Figure 2

Effect of chronic ethanol treatment on poly I:C-induced blood and brain TNFα and IL-1β. As described in the methods, male C57BL/6 mice were treated intragastrically with ethanol (5 g/kg, i.g. daily for 10 days) and 24 hours after the last dose of ethanol treatment injected intraperitoneally with poly I:C (250 μg/kg) plus D-GalN (20 mg/kg). Brains were collected three hours after poly I:C injection for all groups, that is, ethanol alone is 27 hours after the last dose of ethanol.
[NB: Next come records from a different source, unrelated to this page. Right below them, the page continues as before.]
Definition out_param_item : P bool :=
  out_param_cp <- syntax_cp ;;
  o <- check TOK_OWN ;;
  if o then fail "an out-parameter is owned by definition — drop `own`"
  else
    wrapped_ident SN_PARAM_NAME "Expected out-parameter name" ;;!
    expect TOK_COLON "Expected ':' after out-parameter name" ;;!
    parse_type ;;!
    syntax_wrap out_param_cp SN_OUT_PARAM ;;
    ok true.

Definition parse_proc_out_list : P unit :=
  a <- check TOK_ARROW ;;
  if a then
    fail "a proc has no return type (`->` is a func-only marker) — declare results as out-parameters in a `(...)` list"
  else
    l <- matchM TOK_LPAREN ;;
    if l then
      c <- check TOK_RPAREN ;;
      (if c then ok tt else do_while out_param_item (comma_before TOK_RPAREN)) ;;!
      expect TOK_RPAREN "Expected ')' after out-parameters"
    else ok tt.

Definition parse_func_return (is_extern : bool) : P unit :=
  a <- matchM TOK_ARROW ;;
  if a then
    l <- check TOK_LPAREN ;;
    if l then
      fail "a `->` return is a single type; for multiple results drop the `->` and write an out-parameter list `(out, …)` instead"
    else parse_type
  else
    l <- check TOK_LPAREN ;;
    if l then parse_proc_out_list
    else if negb is_extern then fail "Expected '->' or an out-parameter list '(...)'"
    else ok tt.

Definition query_column_item : P bool :=
  c <- check TOK_RBRACE ;;
  if c then ok false
  else
    param_cp <- syntax_cp ;;
    wrapped_ident SN_PARAM_NAME "Expected a column name" ;;!
    syntax_wrap param_cp SN_PARAM ;;
    ok true.

Definition parse_query_columns : P unit :=
  expect TOK_LBRACE "Expected '{' after 'query'" ;;!
  c <- check TOK_RBRACE ;;
  (if c then ok tt else do_while query_column_item (comma_before TOK_RBRACE)) ;;!
  expect TOK_RBRACE "Expected '}' to close query".

(** [while (!check('}') && !check(EOF)) { if (!parse_statement(parser)) synchronize(parser); }] *)
Definition statements_until_brace : P unit :=
  until_close TOK_RBRACE
    (o <- rec_statement r ;; (if is_some o then ret tt else synchronizeM) ;; ok true).

Definition parse_block_body : P unit :=
  expect TOK_LBRACE "Expected '{'" ;;!
  statements_until_brace ;;!
  expect_soft TOK_RBRACE "Expected '}'" ;;
  ok tt.

Definition parse_proc_sig (is_extern : bool) : P unit :=
  expect TOK_LPAREN "Expected '(' after 'proc'" ;;!
  parse_param_list_body is_extern ;;!
  expect TOK_RPAREN "Expected ')' after parameters" ;;!
  parse_proc_out_list.

Definition parse_func_sig (is_extern : bool) : P unit :=
  expect TOK_LPAREN "Expected '(' after 'func'" ;;!
  parse_param_list_body is_extern ;;!
  expect TOK_RPAREN "Expected ')' after parameters" ;;!
  parse_func_return is_extern.

(** ** Types *)

(** The form to report, with the verdict of [m]. *)
Definition with_form (k : SyntaxNodeKind) (meta : bool) (m : P unit) : M (bool * TypeForm) :=
  o <- m ;; ret (is_some o, mkForm k meta).

(** The form [k] when [m] succeeds, the preset [SN_TYPE_REF] when it fails. *)
Definition form_if_ok (k : SyntaxNodeKind) (m : P unit) : M (bool * TypeForm) :=
  o <- m ;; ret (if is_some o then (true, mkForm k false) else (false, mkForm SN_TYPE_REF false)).

(** The bracket dimensions: whether one was an expression, or [None] for an early [return 1]. *)
Definition array_dimensions : M (option bool) :=
  loop (fun any_number =>
    c <- check TOK_LBRACKET ;;
    if negb c then leave (Some any_number)
    else
      advanceM ;;
      b <- check TOK_RBRACKET ;;
      if b then advanceM ;; again any_number
      else
        e <- rec_expression r ;;
        if negb (is_some e) then leave None
        else
          m <- matchM TOK_RBRACKET ;;
          if m then again true
          else error "Expected ']' after array size expression" ;; leave None) false.

Definition element_type_name : P unit :=
  consume TOK_IDENT "Expected element type name after array brackets (e.g. `[]int`)" ;;!
  d <- check TOK_DOT ;;
  if d then advanceM ;; consume TOK_IDENT "Expected type name after '.' in qualified element type"
  else ok tt.

Definition parse_array_type : M (bool * TypeForm) :=
  d <- array_dimensions ;;
  match d with
  | None => ret (true, mkForm SN_TYPE_REF false)
  | Some any_number => form_if_ok (if any_number then SN_TYPE_SHAPED_ARRAY else SN_TYPE_ARRAY) element_type_name
  end.

(** [do { if (!parse_type(parser)) return 0; } while (match(parser, TOK_COMMA));] *)
Definition type_list : P unit := do_while (parse_type ;;! ok true) comma.

Definition parse_named_type : M (bool * TypeForm) :=
  is_handle <- cur_text_is "handle" ;;
  is_eff <- cur_text_is "Eff" ;;
  is_type_kw <- cur_text_is "type" ;;
  is_archetype <- cur_text_is "archetype" ;;
  is_opaque <- cur_text_is "opaque" ;;
  advanceM ;;
  if is_archetype || is_opaque then ret (true, mkForm SN_TYPE_REF false)
  else
    dot <- check TOK_DOT ;;
    if negb is_handle && negb is_type_kw && dot then
      with_form SN_TYPE_REF false
        (advanceM ;; consume TOK_IDENT "Expected type name after '.' in qualified type (e.g. io.file)")
    else if is_type_kw then ret (true, mkForm SN_TYPE_REF true)
    else
      lt <- check TOK_LT ;;
      if is_handle && lt then
        form_if_ok SN_TYPE_HANDLE
          (advanceM ;;
           consume TOK_IDENT "Expected archetype name after 'handle<'" ;;!
           expect TOK_GT "Expected '>' after archetype name in handle type")
      else
        lp <- check TOK_LPAREN ;;
        if is_eff && lp then
          form_if_ok SN_TYPE_EFF
            (advanceM ;;
             c <- check TOK_RPAREN ;;
             (if c then ok tt else type_list) ;;!
             expect TOK_RPAREN "Expected ')' to close the Eff(...) out-slot type list")
        else ret (true, mkForm SN_TYPE_REF false).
The levels of serum TNFα and IL-1β protein and brain TNFα and IL-1β mRNA and protein were measured by real-time PCR and ELISA. (A) Poly I:C treatment increased serum TNFα protein and brain TNFα mRNA and protein. Ethanol treatment did not alter serum TNFα protein, but increased brain TNFα mRNA and protein. Ethanol exposure potentiated poly I:C-induced serum TNFα protein as well as brain TNFα mRNA and protein. (B) Poly I:C treatment increased serum IL-1β protein and brain IL-1β mRNA and protein. Ethanol alone had no significant effect. Ethanol pretreatment potentiated poly I:C-induced serum IL-1β protein and brain IL-1β gene expression and protein synthesis. The results are the means ± SEM in two independent experiments with seven animals per group. *P <0.05, **P <0.01, compared with the vehicle control group. ^# P <0.05, compared with the corresponding poly I:C treated group.